Please reproduce verbatim the lines below, from the first through the one with "text [str(e)] it".

- - -

(** * Hubspace light-control server: a shallow embedding of [main.py]

    The development follows the source file top to bottom:
    - [PyStr]: the Python string primitives the server relies on
      ([str.upper], [str.lower], [str.replace('#','')], [str.startswith],
      [int(str)], the format spec [02X]);
    - [Vendor]: the opaque vendor client (devices, attributes, exceptions,
      and the calls that reach it);
    - [Translator]: the in-line attribute encodings of
      [control_device_thread] and [get_device_attributes];
    - [Device]: [get_device_attributes] and [control_device_thread];
    - [Pool]: the thread fan-out of [control_lights], as a transition
      system and as an executable scheduler;
    - [Server]: [verify_token], [initialize_hubspace], [control_lights],
      [health_check], and [POST /control] as the framework serves it;
    - [Outcome], [SpecWords], [Sample]: vocabulary for the statements, the
      translator as the specification words it, and a small installation;
    - the properties, module by module.

    Python [str] values are modelled as [string] (ASCII text); [int] as [Z];
    [Optional[T]] as [option T]; an exception of class [Exception] as the
    text [str(e)] it carries; [time.time()] as an integer clock reading. *)

From Stdlib Require Import ZArith List String Ascii Bool Lia Permutation.
From Stdlib Require Import Relations.Relation_Operators.
From Stdlib Require Import DecimalString.
From Stdlib Require Import Sorting.Sorted.
Import ListNotations.
Open Scope string_scope.
Open Scope Z_scope.

(** ** Python string primitives *)
Module PyStr.

Definition code (c : ascii) : N := N_of_ascii c.

Definition is_lower (c : ascii) : bool := ((97 <=? code c) && (code c <=? 122))%N.
Definition is_upper (c : ascii) : bool := ((65 <=? code c) && (code c <=? 90))%N.
Definition is_digit (c : ascii) : bool := ((48 <=? code c) && (code c <=? 57))%N.

Definition upper_char (c : ascii) : ascii :=
  if is_lower c then ascii_of_N (code c - 32) else c.
Definition lower_char (c : ascii) : ascii :=
  if is_upper c then ascii_of_N (code c + 32) else c.

Fixpoint map_str (f : ascii -> ascii) (s : string) : string :=
  match s with
  | EmptyString => EmptyString
  | String c r => String (f c) (map_str f r)
  end.
(** The result of [incrementLiteralPrio] once the loop has carried the
    child from behind [a ++ b] to behind [a]. *)
Lemma incrementLiteralPrio_moved n (a b l2 : list (@node H)) c (i1 i2 : str) ic :
  literals n = (a ++ b) ++ c :: l2 →
  indices n = i1 ++ ic :: i2 →
  length i1 = length (a ++ b) →
  move_front ((a ++ b) ++ incr_priority c :: l2) (uint32_incr (priority c))
    (length (a ++ b)) = (a ++ incr_priority c :: b ++ l2, length a) →
  incrementLiteralPrio n (length (a ++ b)) =
    (set_indices (set_literals n (a ++ incr_priority c :: b ++ l2))
       (take (length a) i1 ++ ic :: drop (length a) i1 ++ i2),
     Some (length a)).
Proof.
  intros Hl Hi Hlen Hmove. unfold incrementLiteralPrio.
  rewrite Hl, (list_lookup_middle (a ++ b) l2 c (length (a ++ b))) by done.
  rewrite insert_app_r_alt, Nat.sub_diag by done. cbn [insert list_insert].
  rewrite Hmove. rewrite length_app in Hlen.
  assert (Hi1 : i1 = take (length a) i1 ++ drop (length a) i1) by by rewrite take_drop.
  set (ia := take (length a) i1) in *. set (ib := drop (length a) i1) in *.
  assert (Hia : length ia = length a) by (subst ia; rewrite length_take; lia).
  assert (Hib : length ib = length b) by (subst ib; rewrite length_drop; lia).
  case_bool_decide as Hpos.
  { assert (b = []) as -> by (rewrite length_app in Hpos; destruct b; [done|cbn in Hpos; lia]).
    assert (ib = []) as -> by by destruct ib.
    rewrite app_nil_r in Hi1. cbn [app].
    f_equal. destruct n; cbn in *. by rewrite Hi, Hi1. }
  cbn [indices set_literals]. rewrite Hi, Hi1, length_app.
  replace (slice ((ia ++ ib) ++ ic :: i2) 0 (length a)) with (Some ia).
  2:{ symmetry. rewrite <- Hia, <- app_assoc.
      apply (slice_app3 [] ia (ib ++ ic :: i2)). }
  replace (slice ((ia ++ ib) ++ ic :: i2) (length a + length b) (length a + length b + 1))
    with (Some [ic]).
  2:{ symmetry. replace (length a + length b) with (length (ia ++ ib))
        by (rewrite length_app; lia).
      apply (slice_app3 (ia ++ ib) [ic] i2). }
  replace (slice ((ia ++ ib) ++ ic :: i2) (length a) (length a + length b)) with (Some ib).
  2:{ symmetry. rewrite <- Hia, <- Hib, <- app_assoc. apply (slice_app3 ia ib (ic :: i2)). }
  replace (slice ((ia ++ ib) ++ ic :: i2) (length a + length b + 1)
             (length ((ia ++ ib) ++ ic :: i2))) with (Some i2).
  2:{ symmetry.
      replace ((ia ++ ib) ++ ic :: i2) with (((ia ++ ib) ++ [ic]) ++ i2)
        by (rewrite <- !app_assoc; done).
      replace (length a + length b + 1) with (length ((ia ++ ib) ++ [ic]))
        by (rewrite !length_app; cbn; lia).
      apply slice_suffix. }
  done.
Qed.

(** X15. [incrementLiteralPrio] on the child at position [pos], when
    the index string reaches that position: the priority of the child
    goes up by one, the child moves left past the neighbours whose
    priority is smaller than its new one and no further, the index
    string is rearranged in the same way, so that every child stays
    under its index byte, and the new position is returned.  Nothing
    else in the node changes. *)
Theorem incrementLiteralPrio_spec n (l1 l2 : list (@node H)) c (i1 i2 : str) ic :
  literals n = l1 ++ c :: l2 →
  indices n = i1 ++ ic :: i2 →
  length i1 = length l1 →
  ∃ a b ia ib,
    l1 = a ++ b ∧ i1 = ia ++ ib ∧ length ia = length a ∧
    incrementLiteralPrio n (length l1) =
      (set_indices (set_literals n (a ++ incr_priority c :: b ++ l2))
         (ia ++ ic :: ib ++ i2),
       Some (length a)) ∧
    Forall (fun y => (priority y < uint32_incr (priority c))%Z) b ∧
    (∀ y, last a = Some y → (uint32_incr (priority c) <= priority y)%Z).
Proof.
  intros Hl Hi Hlen.
  destruct (move_front_spec (uint32_incr (priority c)) l1 (incr_priority c) l2)
    as (a & b & -> & Hmove & Hb & Ha).
  exists a, b, (take (length a) i1), (drop (length a) i1).
  split_and!; [done|by rewrite take_drop| | |done|done].
  { rewrite length_app in Hlen. rewrite length_take. lia. }
  by apply incrementLiteralPrio_moved.
Qed.

(** With a position beyond the children nothing changes and the index is
    reported out of range. *)
Lemma incrementLiteralPrio_out_of_range n pos :
  length (literals n) ≤ pos → incrementLiteralPrio n pos = (n, None).
Proof.
  intros Hpos. unfold incrementLiteralPrio. by rewrite lookup_ge_None_2.
Qed.

End IncrementLiteralPrio.

(** The root of the tree of ["/a"] and ["/b"]: the second child moves to
    the front when its priority goes up. *)
Lemma incrementLiteralPrio_spec_witness :
  let n := (tree_of ["/a"; "/b"]%string).1 in
  let l1 := take 1 (literals n) in
  let c := default new_node (literals n !! 1) in
  let i1 := take 1 (indices n) in
  let ic := default slash (indices n !! 1) in
  literals n = l1 ++ c :: [] ∧ indices n = i1 ++ ic :: [] ∧ length i1 = length l1 ∧
  ∃ a b ia ib,
    l1 = a ++ b ∧ i1 = ia ++ ib ∧ length ia = length a ∧
    incrementLiteralPrio n (length l1) =
      (set_indices (set_literals n (a ++ incr_priority c :: b ++ []))
         (ia ++ ic :: ib ++ []),
       Some (length a)) ∧
    Forall (fun y => (priority y < uint32_incr (priority c))%Z) b ∧
    (∀ y, last a = Some y → (uint32_incr (priority c) <= priority y)%Z).
Proof.
  intros n l1 c i1 ic.
  assert (Hl : literals n = l1 ++ c :: []) by (vm_compute; reflexivity).
  assert (Hi : indices n = i1 ++ ic :: []) by (vm_compute; reflexivity).
  assert (Hlen : length i1 = length l1) by (vm_compute; reflexivity).
  split_and!; [exact Hl|exact Hi|exact Hlen|].
  exact (incrementLiteralPrio_spec n l1 [] c i1 [] ic Hl Hi Hlen).
Defined.

(** ** tree.go: addRoute ends *)

Lemma lcp_props (a b : str) :
  let i := longestCommonPrefix a b in
  i ≤ length a ∧ i ≤ length b ∧ take i a = take i b ∧
  (∀ x y, a !! i = Some x → b !! i = Some y → x ≠ y).
Proof.
  unfold longestCommonPrefix. rewrite min_spec.
  destruct (lcp_loop_spec (Nat.min (length a) (length b)) 0
              (Nat.min (length a) (length b)) a b) as (_&H1&H2&H3); try lia; [done|].
  split_and!; try lia; [done|].
  intros x y Hx Hy. apply H3; [|done..].
  apply lookup_lt_Some in Hx, Hy. lia.
Qed.

Lemma findNextWildcard_first (pth : str) :
  match findNextWildcard pth with
  | None => Forall plain pth
  | Some (c, i) => pth !! i = Some c ∧ is_wildcard c = true ∧ Forall plain (take i pth)
  end.
Proof.
  unfold findNextWildcard, runes. rewrite find_wild_rune_bytes.
  pose proof (find_wild_byte_spec pth 0) as Hs.
  destruct (find_wild_byte 0 pth) as [[c j]|]; [|done].
  rewrite Nat.sub_0_r in Hs. by destruct Hs as (_ & ? & ? & ?).
Qed.

Lemma denormalizePath_ends (x : str) (names : list str) : denormalizePath x names ≠ NoFuel.
Proof.
  pose proof (denormalize_loop_spec x 0 names 0 []) as Hs.
  unfold denormalizePath, runes. by destruct (denormalize_loop _ _ _ _).
Qed.

Section Termination.

Context {H : Type}.
Implicit Types (n c w : @node H).

Definition heights (lits : list (@node H)) : nat :=
  foldr (fun l acc => Nat.max (height l) acc) 0 lits.

Lemma height_unfold n :
  height n = S (Nat.max (heights (literals n))
                  (Nat.max (from_option height 0 (wild n))
                           (from_option height 0 (catchAll n)))).
Proof. by destruct n. Qed.

Lemma heights_elem (lits : list (@node H)) c : c ∈ lits → height c ≤ heights lits.
Proof.
  induction 1 as [c lits|c c' lits _ IH]; unfold heights in *; cbn [foldr]; lia.
Qed.

Lemma heights_bound (lits : list (@node H)) k :
  Forall (fun c => height c ≤ k) lits → heights lits ≤ k.
Proof. induction 1; unfold heights in *; cbn [foldr]; lia. Qed.

Lemma height_literal n c : c ∈ literals n → height c < height n.
Proof. intros Hc%heights_elem. rewrite (height_unfold n). lia. Qed.

Lemma height_wild n w : wild n = Some w → height w < height n.
Proof. intros Hw. rewrite (height_unfold n), Hw. cbn. lia. Qed.

Lemma height_incr_priority c : height (incr_priority c) = height c.
Proof. by destruct c. Qed.

Lemma nType_incr_priority c : nType (incr_priority c) = nType c.
Proof. by destruct c. Qed.

Lemma split_child n i (pth : str) c cs :
  literals (split n i pth) = c :: cs →
  height c = height n ∧ nType c = nodeType.static.
Proof. unfold split. cbn. intros [= <- <-]. by destruct n. Qed.

(** The bound on the iterations of the walk from a node: a parameter
    node may be entered once more than its height tells, through a
    split. *)
Definition walk_bound n : nat :=
  2 * height n + (if nodeType.eqb (nType n) nodeType.param then 1 else 0).

Lemma walk_bound_child n c : height c < height n → walk_bound c < 2 * height n.
Proof. unfold walk_bound. destruct (nodeType.eqb _ _); lia. Qed.

Lemma swap_Forall (P : @node H → Prop) cs i j : Forall P cs → Forall P (swap cs i j).
Proof.
  intros Hcs. unfold swap.
  destruct (cs !! i) as [a|] eqn:Ha; [|done]. destruct (cs !! j) as [b|] eqn:Hb; [|done].
  apply Forall_insert; [apply Forall_insert; [done|]|];
    eapply Forall_lookup_1; eauto.
Qed.

Lemma move_front_Forall (P : @node H → Prop) prio pos : ∀ cs,
  Forall P cs → Forall P (move_front cs prio pos).1.
Proof.
  induction pos as [|k IH]; intros cs Hcs; cbn [move_front]; [done|].
  destruct (cs !! k); [|done]. destruct (_ <? _)%Z; [|done].
  by apply IH, swap_Forall.
Qed.

Lemma incrementLiteralPrio_heights n pos k :
  Forall (fun c => height c ≤ k) (literals n) →
  Forall (fun c => height c ≤ k) (literals (incrementLiteralPrio n pos).1).
Proof.
  intros Hn. unfold incrementLiteralPrio.
  destruct (literals n !! pos) as [c|] eqn:Hc; [|done].
  pose proof (move_front_Forall (fun c => height c ≤ k)
                (uint32_incr (priority c)) pos
                (<[pos:=incr_priority c]> (literals n))) as Hm.
  destruct (move_front _ _ _) as [cs newPos]. cbn [fst] in Hm.
  assert (Hcs : Forall (fun c => height c ≤ k) cs).
  { apply Hm, Forall_insert; [done|]. rewrite height_incr_priority.
    by eapply (Forall_lookup_1 _ _ _ _ Hn). }
  case_bool_decide; [by destruct n|]. repeat case_match; by destruct n.
Qed.

Lemma insertChild_ends fuel : ∀ n fullpath (pth : str) (h : option H) names,
  length pth ≤ fuel → (insertChild fuel n fullpath pth h names).2 ≠ NoFuel.
Proof.
  induction fuel as [|fuel IH]; intros n fullpath pth h names Hfuel.
  - destruct pth; [|cbn in Hfuel; lia]. cbn. done.
  - cbn [insertChild].
    pose proof (findNextWildcard_first pth) as Hw.
    destruct (findNextWildcard pth) as [[wc i]|]; [|done].
    destruct Hw as (Hi & _ & _). apply lookup_lt_Some in Hi.
    destruct (Ascii.eqb wc colon).
    + destruct (wild n).
      { unfold ambiguous. pose proof (denormalizePath_ends fullpath (wildcardNames n)).
        by destruct (denormalizePath _ _). }
      destruct (1 <? length _); [|done].
      specialize (IH (set_priority new_node 1%Z) fullpath
                    (drop 1 (if 0 <? i then drop i pth else pth)) h names).
      destruct (insertChild fuel _ _ _ _ _) as [child r]. cbn [snd] in *.
      apply IH. rewrite length_drop. destruct (0 <? i); rewrite ?length_drop; lia.
    + destruct (negb _); [done|]. destruct (catchAll n); [|done].
      unfold ambiguous. pose proof (denormalizePath_ends fullpath (wildcardNames n)).
      by destruct (denormalizePath _ _).
Qed.

Lemma index_of_Some (c : ascii) (idx : str) j :
  index_of c idx = Some j → idx !! j = Some c.
Proof.
  revert j. induction idx as [|x idx IH]; intros j; cbn; [done|].
  destruct (Ascii.eqb_spec x c) as [->|_]; [by intros [= <-]|].
  destruct (index_of c idx) as [k|]; [|done]. intros [= <-]. by apply IH.
Qed.
Lemma handleMouseMove_locals_ready (this : PartitionComponent) e canvas cx :
  canvasRef this = Some canvas →
  ctx this = Some cx →
  initialized (props this) = true →
  is_zero (width (chartContainerDimensions (props this))) = false →
  is_zero (height (chartContainerDimensions (props this))) = false →
  let g := geometries (props this) in
  let p := chart_local e (getBoundingClientRect canvas) (diskCenter g) in
  handleMouseMove_locals e this =
    (Some (mkPickLocals p.1 p.2 (pickQuads g p.1 p.2)
             (collect_datumIndices (pickQuads g p.1 p.2))),
     this,
     [GetBoundingClientRect canvas; PickQuads p.1 p.2]).
Proof.
  intros Hc Hx Hi Hw Hh.
  unfold handleMouseMove_locals, Method.and_then, Method.this.
  rewrite Hc, Hx, Hi, Hw, Hh. reflexivity.
Qed.

Lemma handleMouseMove_locals_suppressed (this : PartitionComponent) e :
  canvasRef this = None ∨ ctx this = None
  ∨ initialized (props this) = false
  ∨ is_zero (width (chartContainerDimensions (props this))) = true
  ∨ is_zero (height (chartContainerDimensions (props this))) = true →
  handleMouseMove_locals e this = (None, this, []).
Proof.
  intros H.
  unfold handleMouseMove_locals, Method.and_then, Method.this.
  destruct (canvasRef this) as [canvas|]; [|reflexivity].
  destruct (ctx this) as [cx|]; [|reflexivity].
  destruct H as [H|[H|[H|[H|H]]]]; try discriminate; rewrite H; simpl.
  - reflexivity.
  - now rewrite orb_true_r.
  - now rewrite orb_true_r.
Qed.

Lemma handleMouseMove_unfold (this : PartitionComponent) e :
  handleMouseMove e this =
    (pickedShapes <$> Method.value (handleMouseMove_locals e this),
     Method.after (handleMouseMove_locals e this),
     Method.calls (handleMouseMove_locals e this)).
Proof.
  unfold handleMouseMove, Method.and_then, Method.pure.
  destruct (handleMouseMove_locals e this) as [[v c] t]. simpl.
  now rewrite app_nil_r.
Qed.

Lemma pick_suppressed_props (this : PartitionComponent) e :
  initialized (props this) = false → handleMouseMove e this = (None, this, []).
Proof.
  intros H. rewrite handleMouseMove_unfold.
  rewrite (handleMouseMove_locals_suppressed this e); auto.
Qed.

(** C1. When the surface is mounted, a context is held, the chart is
    initialized and neither container dimension is zero, [handleMouseMove]
    reads the bounding rectangle and then queries the geometry model once, at
    [x = clientX - box.left - diskCenter.x],
    [y = clientY - box.top - diskCenter.y]: that is the point the call is
    made with, the point [pickQuads] is applied to for the shapes that are
    returned, and the point held in the locals [x] and [y]. *)
Theorem pick_queries_chart_local_point
    (this : PartitionComponent) (e : MouseEvent) canvas cx :
  canvasRef this = Some canvas →
  ctx this = Some cx →
  initialized (props this) = true →
  is_zero (width (chartContainerDimensions (props this))) = false →
  is_zero (height (chartContainerDimensions (props this))) = false →
  let box := getBoundingClientRect canvas in
  let center := diskCenter (geometries (props this)) in
  let x := clientX e - rect_left box - point_x center in
  let y := clientY e - rect_top box - point_y center in
  Method.calls (handleMouseMove e this)
  = [GetBoundingClientRect canvas; PickQuads x y]
  ∧ Method.value (handleMouseMove e this)
    = Some (pickQuads (geometries (props this)) x y)
  ∧ ∃ locals,
      Method.value (handleMouseMove_locals e this) = Some locals
      ∧ local_x locals = x ∧ local_y locals = y
      ∧ pickedShapes locals = pickQuads (geometries (props this)) x y.
Proof.
  intros Hc Hx Hi Hw Hh box center x y.
  rewrite handleMouseMove_unfold.
  rewrite (handleMouseMove_locals_ready this e canvas cx Hc Hx Hi Hw Hh).
  split; [reflexivity|]. split; [reflexivity|].
  eexists. split; [reflexivity|]. simpl. auto.
Qed.

(** The pointer at (60,60) over a surface at (10,10) whose shape tree is
    centred at (50,50) queries the spatial index at (0,0), where the sample
    geometry has its two shapes. *)
Lemma pick_queries_chart_local_point_witness :
  Method.calls (handleMouseMove Sample.at_centre Sample.ready)
  = [GetBoundingClientRect Sample.canvas; PickQuads 0 0]
  ∧ Method.value (handleMouseMove Sample.at_centre Sample.ready)
    = Some (Sample.picker 0 0)
  ∧ ∃ locals,
      Method.value (handleMouseMove_locals Sample.at_centre Sample.ready)
      = Some locals
      ∧ local_x locals = 0 ∧ local_y locals = 0
      ∧ pickedShapes locals = Sample.picker 0 0.
Proof.
  apply (pick_queries_chart_local_point Sample.ready Sample.at_centre
           Sample.canvas Sample.context); reflexivity.
Defined.

(** At (0,0) the sample geometry answers its two shapes; at the pointer's
    viewport position (60,60) it would answer none. *)
Example pick_at_centre_finds_shapes :
  Method.value (handleMouseMove Sample.at_centre Sample.ready)
  = Some [Sample.quad_a; Sample.quad_b]
  ∧ Sample.picker 60 60 = [].
Proof. split; reflexivity. Qed.

(** C2. When the surface is not mounted, or no context is held, or the chart
    is not initialized, or a container dimension is zero, [handleMouseMove]
    returns [undefined] having made no call (no bounding rectangle read, no
    spatial query), computed no index set and left the component as it
    was. *)
Theorem pick_suppressed (this : PartitionComponent) (e : MouseEvent) :
  canvasRef this = None ∨ ctx this = None
  ∨ initialized (props this) = false
  ∨ is_zero (width (chartContainerDimensions (props this))) = true
  ∨ is_zero (height (chartContainerDimensions (props this))) = true →
  handleMouseMove e this = (None, this, [])
  ∧ handleMouseMove_locals e this = (None, this, []).
Proof.
  intros H. rewrite handleMouseMove_unfold.
  now rewrite (handleMouseMove_locals_suppressed this e H).
Qed.

(** An initialized chart with a canvas and a context, of width zero. *)
Lemma pick_suppressed_witness :
  let this :=
    Method.after (perform (ReceiveProps Sample.collapsed_props) Sample.ready) in
  initialized (props this) = true
  ∧ handleMouseMove Sample.at_centre this = (None, this, [])
  ∧ handleMouseMove_locals Sample.at_centre this = (None, this, []).
Proof.
  intros this. split; [reflexivity|].
  apply (pick_suppressed this Sample.at_centre).
  right; right; right; left. reflexivity.
Defined.

(** ** The index set *)

Section IndexSet.

Implicit Types (i j : N) (s indices : list N).

Lemma elem_of_set_add i j s : j ∈ set_add i s ↔ j = i ∨ j ∈ s.
Proof.
  unfold set_add. case_decide as Hin.
  - split; [auto|]. intros [->|?]; assumption.
  - rewrite elem_of_app, list_elem_of_singleton. tauto.
Qed.

Lemma NoDup_set_add i s : NoDup s → NoDup (set_add i s).
Proof.
  intros Hs. unfold set_add. case_decide as Hin; [assumption|].
  apply NoDup_app. split; [assumption|]. split.
  - intros x Hx Hx'. apply list_elem_of_singleton in Hx'. now subst.
  - apply NoDup_singleton.
Qed.

Lemma elem_of_add_all indices : ∀ s j,
  j ∈ add_all s indices ↔ j ∈ s ∨ j ∈ indices.
Proof.
  unfold add_all. induction indices as [|i indices IH]; intros s j; simpl.
  - rewrite elem_of_nil. tauto.
  - rewrite IH, elem_of_set_add, elem_of_cons. tauto.
Qed.

Lemma NoDup_add_all indices : ∀ s, NoDup s → NoDup (add_all s indices).
Proof.
  unfold add_all. induction indices as [|i indices IH]; intros s Hs; simpl.
  - assumption.
  - apply IH. now apply NoDup_set_add.
Qed.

- - -

RESULT OF THIS TASK =>
(** * Hubspace light-control server: a shallow embedding of [main.py]

    The development follows the source file top to bottom:
    - [PyStr]: the Python string primitives the server relies on
      ([str.upper], [str.lower], [str.replace('#','')], [str.startswith],
      [int(str)], the format spec [02X]);
    - [Vendor]: the opaque vendor client (devices, attributes, exceptions,
      and the calls that reach it);
    - [Translator]: the in-line attribute encodings of
      [control_device_thread] and [get_device_attributes];
    - [Device]: [get_device_attributes] and [control_device_thread];
    - [Pool]: the thread fan-out of [control_lights], as a transition
      system and as an executable scheduler;
    - [Server]: [verify_token], [initialize_hubspace], [control_lights],
      [health_check], and [POST /control] as the framework serves it;
    - [Outcome], [SpecWords], [Sample]: vocabulary for the statements, the
      translator as the specification words it, and a small installation;
    - the properties, module by module.

    Python [str] values are modelled as [string] (ASCII text); [int] as [Z];
    [Optional[T]] as [option T]; an exception of class [Exception] as the
    text [str(e)] it carries; [time.time()] as an integer clock reading. *)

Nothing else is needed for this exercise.